TASK DATA: Begin

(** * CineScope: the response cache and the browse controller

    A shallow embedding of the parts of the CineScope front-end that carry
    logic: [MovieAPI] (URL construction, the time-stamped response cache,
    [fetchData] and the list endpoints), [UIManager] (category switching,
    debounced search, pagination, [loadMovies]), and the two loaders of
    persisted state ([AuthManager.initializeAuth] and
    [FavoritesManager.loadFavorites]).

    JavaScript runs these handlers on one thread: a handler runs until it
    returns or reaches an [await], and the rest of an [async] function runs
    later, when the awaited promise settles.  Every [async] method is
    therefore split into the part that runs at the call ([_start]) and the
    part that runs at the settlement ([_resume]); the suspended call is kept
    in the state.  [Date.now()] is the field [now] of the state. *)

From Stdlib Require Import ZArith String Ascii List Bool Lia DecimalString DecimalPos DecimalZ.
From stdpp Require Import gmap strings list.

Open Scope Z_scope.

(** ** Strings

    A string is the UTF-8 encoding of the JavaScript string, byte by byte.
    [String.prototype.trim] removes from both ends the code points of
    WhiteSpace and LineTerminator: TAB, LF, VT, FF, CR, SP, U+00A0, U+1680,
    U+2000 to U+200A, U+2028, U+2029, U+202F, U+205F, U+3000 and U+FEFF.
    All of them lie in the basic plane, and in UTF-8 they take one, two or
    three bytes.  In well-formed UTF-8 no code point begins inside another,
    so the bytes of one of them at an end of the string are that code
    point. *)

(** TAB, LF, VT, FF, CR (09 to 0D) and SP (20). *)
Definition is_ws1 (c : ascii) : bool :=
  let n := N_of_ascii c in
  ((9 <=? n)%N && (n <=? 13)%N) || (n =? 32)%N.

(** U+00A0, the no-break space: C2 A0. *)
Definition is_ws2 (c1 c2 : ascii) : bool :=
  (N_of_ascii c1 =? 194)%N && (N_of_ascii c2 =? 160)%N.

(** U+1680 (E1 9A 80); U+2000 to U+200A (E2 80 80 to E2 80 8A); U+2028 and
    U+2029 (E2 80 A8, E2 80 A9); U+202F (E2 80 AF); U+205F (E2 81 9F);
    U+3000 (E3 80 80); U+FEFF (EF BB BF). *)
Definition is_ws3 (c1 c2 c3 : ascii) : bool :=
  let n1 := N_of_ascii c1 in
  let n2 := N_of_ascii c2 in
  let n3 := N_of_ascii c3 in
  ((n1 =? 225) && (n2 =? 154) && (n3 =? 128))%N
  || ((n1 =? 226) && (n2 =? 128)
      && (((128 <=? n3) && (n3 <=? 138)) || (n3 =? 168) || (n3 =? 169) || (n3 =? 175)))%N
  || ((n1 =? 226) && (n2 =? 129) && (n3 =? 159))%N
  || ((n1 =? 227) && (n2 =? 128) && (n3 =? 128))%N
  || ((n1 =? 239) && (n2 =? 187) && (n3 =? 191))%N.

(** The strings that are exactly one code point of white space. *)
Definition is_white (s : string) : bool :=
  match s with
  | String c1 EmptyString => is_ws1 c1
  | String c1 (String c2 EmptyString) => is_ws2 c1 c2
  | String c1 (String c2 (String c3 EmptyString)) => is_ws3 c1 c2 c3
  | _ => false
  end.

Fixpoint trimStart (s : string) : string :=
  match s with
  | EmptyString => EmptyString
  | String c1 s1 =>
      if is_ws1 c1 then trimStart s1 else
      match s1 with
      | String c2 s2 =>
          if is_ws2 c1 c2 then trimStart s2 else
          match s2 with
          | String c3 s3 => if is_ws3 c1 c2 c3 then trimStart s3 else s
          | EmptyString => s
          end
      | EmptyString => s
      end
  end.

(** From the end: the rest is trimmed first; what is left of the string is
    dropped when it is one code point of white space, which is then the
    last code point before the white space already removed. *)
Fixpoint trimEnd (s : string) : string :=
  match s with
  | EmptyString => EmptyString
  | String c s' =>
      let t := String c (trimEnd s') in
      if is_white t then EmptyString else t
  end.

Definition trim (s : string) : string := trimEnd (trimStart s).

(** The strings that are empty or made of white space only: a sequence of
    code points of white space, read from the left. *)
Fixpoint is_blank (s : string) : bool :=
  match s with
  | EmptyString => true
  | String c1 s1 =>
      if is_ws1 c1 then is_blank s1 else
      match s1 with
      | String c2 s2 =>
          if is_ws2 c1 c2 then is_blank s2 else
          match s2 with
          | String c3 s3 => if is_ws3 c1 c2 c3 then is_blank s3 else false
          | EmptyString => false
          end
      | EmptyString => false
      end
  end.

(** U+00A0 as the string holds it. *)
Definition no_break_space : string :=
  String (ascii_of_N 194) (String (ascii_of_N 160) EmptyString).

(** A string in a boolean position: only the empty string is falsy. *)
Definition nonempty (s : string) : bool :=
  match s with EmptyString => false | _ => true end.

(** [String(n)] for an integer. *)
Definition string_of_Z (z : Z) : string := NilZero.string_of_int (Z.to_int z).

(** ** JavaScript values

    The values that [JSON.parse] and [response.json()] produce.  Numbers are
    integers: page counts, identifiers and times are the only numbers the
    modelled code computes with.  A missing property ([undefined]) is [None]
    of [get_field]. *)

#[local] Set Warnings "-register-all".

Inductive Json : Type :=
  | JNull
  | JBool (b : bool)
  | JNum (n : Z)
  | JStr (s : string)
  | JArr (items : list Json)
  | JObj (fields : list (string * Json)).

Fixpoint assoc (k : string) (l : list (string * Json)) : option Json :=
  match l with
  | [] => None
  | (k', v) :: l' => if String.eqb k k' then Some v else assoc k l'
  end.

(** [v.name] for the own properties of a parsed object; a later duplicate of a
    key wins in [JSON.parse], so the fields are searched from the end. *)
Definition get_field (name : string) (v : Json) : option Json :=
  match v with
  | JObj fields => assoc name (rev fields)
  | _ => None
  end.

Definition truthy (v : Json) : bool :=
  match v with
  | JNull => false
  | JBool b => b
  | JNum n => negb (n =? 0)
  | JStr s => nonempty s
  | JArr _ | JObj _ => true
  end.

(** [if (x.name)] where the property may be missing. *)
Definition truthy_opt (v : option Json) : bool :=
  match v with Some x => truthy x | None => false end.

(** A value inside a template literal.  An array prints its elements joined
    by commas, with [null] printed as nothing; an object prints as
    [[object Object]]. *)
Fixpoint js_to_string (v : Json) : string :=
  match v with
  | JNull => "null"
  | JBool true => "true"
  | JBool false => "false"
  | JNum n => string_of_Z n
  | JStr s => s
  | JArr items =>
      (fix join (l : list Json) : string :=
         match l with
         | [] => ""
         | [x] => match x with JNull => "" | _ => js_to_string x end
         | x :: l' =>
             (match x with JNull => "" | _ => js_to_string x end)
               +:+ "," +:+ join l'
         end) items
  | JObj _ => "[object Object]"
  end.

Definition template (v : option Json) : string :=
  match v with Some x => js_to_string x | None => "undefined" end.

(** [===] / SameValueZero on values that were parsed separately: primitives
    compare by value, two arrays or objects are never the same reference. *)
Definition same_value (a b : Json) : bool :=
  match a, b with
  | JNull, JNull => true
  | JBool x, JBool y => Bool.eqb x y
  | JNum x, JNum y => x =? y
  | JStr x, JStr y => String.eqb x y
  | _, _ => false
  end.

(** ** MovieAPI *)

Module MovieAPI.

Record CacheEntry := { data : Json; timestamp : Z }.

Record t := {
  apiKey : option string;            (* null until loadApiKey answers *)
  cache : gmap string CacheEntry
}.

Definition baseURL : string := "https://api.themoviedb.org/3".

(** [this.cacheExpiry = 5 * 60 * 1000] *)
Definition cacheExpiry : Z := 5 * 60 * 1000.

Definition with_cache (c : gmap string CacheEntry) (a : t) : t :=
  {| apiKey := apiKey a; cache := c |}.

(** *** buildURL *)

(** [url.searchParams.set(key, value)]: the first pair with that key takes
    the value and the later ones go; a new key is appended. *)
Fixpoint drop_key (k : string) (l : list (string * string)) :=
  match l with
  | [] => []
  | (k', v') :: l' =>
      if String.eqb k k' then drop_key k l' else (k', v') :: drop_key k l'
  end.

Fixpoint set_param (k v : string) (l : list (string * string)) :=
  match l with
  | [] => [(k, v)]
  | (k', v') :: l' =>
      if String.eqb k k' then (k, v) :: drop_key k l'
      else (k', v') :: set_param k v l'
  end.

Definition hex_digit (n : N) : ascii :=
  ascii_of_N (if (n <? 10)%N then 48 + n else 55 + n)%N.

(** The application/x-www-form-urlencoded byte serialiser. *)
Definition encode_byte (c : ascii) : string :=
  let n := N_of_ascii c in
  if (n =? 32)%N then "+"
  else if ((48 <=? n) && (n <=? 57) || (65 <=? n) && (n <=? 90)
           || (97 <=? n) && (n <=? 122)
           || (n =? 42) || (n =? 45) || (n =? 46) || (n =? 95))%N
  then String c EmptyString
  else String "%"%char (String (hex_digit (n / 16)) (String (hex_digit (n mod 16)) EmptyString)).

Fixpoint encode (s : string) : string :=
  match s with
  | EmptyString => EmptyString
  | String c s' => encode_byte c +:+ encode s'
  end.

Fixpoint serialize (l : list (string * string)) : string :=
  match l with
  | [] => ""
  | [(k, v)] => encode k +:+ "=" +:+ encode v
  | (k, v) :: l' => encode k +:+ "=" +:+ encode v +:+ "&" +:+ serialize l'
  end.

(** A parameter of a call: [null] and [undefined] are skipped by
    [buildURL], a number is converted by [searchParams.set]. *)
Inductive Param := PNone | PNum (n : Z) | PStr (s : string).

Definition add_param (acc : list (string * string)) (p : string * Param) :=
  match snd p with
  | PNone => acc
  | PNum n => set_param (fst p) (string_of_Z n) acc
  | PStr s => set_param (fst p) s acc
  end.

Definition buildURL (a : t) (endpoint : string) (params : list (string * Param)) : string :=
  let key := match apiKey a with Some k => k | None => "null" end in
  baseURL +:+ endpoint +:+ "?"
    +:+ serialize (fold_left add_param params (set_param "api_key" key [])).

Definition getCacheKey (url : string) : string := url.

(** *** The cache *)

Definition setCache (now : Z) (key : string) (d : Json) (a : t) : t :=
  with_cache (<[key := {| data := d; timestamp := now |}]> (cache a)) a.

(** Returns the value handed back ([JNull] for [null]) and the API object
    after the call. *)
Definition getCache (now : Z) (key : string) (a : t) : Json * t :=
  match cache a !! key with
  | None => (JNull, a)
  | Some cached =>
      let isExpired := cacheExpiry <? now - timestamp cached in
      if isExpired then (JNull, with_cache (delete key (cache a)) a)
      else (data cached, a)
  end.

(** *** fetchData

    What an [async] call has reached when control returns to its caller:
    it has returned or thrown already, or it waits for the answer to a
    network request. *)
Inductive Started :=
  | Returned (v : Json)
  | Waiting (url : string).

TASK DATA: End
TASK DATA: Begin

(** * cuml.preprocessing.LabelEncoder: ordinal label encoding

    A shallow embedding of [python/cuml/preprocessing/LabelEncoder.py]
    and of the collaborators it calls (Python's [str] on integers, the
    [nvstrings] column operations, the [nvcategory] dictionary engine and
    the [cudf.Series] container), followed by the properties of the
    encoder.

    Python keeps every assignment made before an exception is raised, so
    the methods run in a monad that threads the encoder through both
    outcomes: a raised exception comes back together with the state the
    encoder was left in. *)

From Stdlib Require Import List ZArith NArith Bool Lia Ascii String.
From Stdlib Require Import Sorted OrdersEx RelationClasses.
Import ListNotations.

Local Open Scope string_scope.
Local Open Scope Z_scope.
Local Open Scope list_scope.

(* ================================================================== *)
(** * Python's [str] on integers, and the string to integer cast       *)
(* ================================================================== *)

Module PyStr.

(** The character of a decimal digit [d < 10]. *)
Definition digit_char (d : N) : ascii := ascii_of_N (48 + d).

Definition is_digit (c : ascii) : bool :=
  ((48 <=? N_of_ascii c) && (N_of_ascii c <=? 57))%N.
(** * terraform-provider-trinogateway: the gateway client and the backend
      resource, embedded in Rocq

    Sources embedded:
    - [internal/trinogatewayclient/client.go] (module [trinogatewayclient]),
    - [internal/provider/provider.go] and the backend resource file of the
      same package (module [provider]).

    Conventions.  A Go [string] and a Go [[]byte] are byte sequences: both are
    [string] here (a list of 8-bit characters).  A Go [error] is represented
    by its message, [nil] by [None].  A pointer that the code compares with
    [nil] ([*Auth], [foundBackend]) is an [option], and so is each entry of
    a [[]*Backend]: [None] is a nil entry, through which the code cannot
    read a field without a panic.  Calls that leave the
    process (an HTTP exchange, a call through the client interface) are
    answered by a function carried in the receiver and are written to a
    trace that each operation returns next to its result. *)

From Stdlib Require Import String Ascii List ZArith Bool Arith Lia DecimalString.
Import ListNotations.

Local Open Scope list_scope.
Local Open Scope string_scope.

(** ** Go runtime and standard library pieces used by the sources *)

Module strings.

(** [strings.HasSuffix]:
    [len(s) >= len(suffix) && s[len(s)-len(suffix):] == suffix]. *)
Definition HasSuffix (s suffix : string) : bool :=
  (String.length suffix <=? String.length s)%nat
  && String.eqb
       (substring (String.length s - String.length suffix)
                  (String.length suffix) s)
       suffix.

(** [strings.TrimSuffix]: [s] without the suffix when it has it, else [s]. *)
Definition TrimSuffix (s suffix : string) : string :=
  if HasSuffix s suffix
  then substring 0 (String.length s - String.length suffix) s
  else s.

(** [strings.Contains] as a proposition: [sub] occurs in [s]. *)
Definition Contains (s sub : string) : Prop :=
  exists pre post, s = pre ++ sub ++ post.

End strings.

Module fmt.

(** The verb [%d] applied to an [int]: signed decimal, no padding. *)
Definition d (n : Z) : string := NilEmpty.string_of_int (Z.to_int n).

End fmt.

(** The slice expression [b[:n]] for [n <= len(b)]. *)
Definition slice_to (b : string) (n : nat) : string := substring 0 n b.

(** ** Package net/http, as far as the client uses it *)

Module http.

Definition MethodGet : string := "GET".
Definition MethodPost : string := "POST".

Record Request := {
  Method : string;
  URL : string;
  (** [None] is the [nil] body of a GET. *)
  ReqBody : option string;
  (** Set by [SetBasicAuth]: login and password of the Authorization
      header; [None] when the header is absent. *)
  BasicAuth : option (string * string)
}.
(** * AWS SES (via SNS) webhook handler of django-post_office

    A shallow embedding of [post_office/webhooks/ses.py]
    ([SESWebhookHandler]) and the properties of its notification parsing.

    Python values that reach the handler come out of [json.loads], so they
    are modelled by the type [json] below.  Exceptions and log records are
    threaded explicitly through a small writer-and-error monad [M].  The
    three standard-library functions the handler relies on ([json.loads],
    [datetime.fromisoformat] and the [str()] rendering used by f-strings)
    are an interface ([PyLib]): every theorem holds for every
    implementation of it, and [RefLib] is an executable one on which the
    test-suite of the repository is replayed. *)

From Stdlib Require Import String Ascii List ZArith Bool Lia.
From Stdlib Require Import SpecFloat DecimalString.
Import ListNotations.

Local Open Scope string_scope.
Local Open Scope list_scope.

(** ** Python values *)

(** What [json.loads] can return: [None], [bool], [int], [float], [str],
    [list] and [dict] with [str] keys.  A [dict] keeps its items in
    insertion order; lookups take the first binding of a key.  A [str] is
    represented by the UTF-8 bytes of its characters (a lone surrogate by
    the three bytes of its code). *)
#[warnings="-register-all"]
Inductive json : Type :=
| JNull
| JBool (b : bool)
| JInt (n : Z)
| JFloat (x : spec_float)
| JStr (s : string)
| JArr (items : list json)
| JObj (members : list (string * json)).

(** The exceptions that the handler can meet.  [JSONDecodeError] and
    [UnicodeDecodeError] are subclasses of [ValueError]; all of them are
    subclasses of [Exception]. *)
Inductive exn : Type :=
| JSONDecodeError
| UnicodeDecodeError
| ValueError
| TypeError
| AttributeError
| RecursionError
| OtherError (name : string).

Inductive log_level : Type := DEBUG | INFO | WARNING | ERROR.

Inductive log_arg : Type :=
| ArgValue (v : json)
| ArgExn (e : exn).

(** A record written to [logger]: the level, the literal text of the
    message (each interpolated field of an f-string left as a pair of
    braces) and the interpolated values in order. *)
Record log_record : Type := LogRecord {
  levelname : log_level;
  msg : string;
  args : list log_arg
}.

TASK DATA: End
TASK DATA: Begin

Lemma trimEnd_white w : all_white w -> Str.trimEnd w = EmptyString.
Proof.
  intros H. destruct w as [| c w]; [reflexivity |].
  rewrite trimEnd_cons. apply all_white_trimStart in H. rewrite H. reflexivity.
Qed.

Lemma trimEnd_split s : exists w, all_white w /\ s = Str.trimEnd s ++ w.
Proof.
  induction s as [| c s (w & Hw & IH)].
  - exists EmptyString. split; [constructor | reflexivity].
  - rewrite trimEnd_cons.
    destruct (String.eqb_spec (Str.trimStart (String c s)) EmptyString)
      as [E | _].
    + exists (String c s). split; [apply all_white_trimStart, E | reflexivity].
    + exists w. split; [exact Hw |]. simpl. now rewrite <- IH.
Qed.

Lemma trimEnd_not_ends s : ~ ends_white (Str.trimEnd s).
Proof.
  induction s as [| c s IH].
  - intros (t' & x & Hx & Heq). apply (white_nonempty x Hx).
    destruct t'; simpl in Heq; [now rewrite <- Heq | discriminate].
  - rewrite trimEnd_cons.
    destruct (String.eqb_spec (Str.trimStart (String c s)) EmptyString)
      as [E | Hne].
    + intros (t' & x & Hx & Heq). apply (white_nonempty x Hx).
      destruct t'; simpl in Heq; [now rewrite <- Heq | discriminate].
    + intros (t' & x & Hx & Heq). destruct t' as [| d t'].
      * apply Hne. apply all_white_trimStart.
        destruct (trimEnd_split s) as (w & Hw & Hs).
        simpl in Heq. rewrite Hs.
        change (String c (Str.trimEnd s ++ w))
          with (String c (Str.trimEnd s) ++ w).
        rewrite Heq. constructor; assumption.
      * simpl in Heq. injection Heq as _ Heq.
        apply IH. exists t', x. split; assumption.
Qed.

TASK DATA: End

* WORK REQUEST *
Take exactly the lines from the one containing "s3 else false" through the one containing "modelled code computes" in the data above, and output them with nothing added.

* RESPONSE AREA *
          | String c3 s3 => if is_ws3 c1 c2 c3 then is_blank s3 else false
          | EmptyString => false
          end
      | EmptyString => false
      end
  end.

(** U+00A0 as the string holds it. *)
Definition no_break_space : string :=
  String (ascii_of_N 194) (String (ascii_of_N 160) EmptyString).

(** A string in a boolean position: only the empty string is falsy. *)
Definition nonempty (s : string) : bool :=
  match s with EmptyString => false | _ => true end.

(** [String(n)] for an integer. *)
Definition string_of_Z (z : Z) : string := NilZero.string_of_int (Z.to_int z).

(** ** JavaScript values

    The values that [JSON.parse] and [response.json()] produce.  Numbers are
    integers: page counts, identifiers and times are the only numbers the
    modelled code computes with.  A missing property ([undefined]) is [None]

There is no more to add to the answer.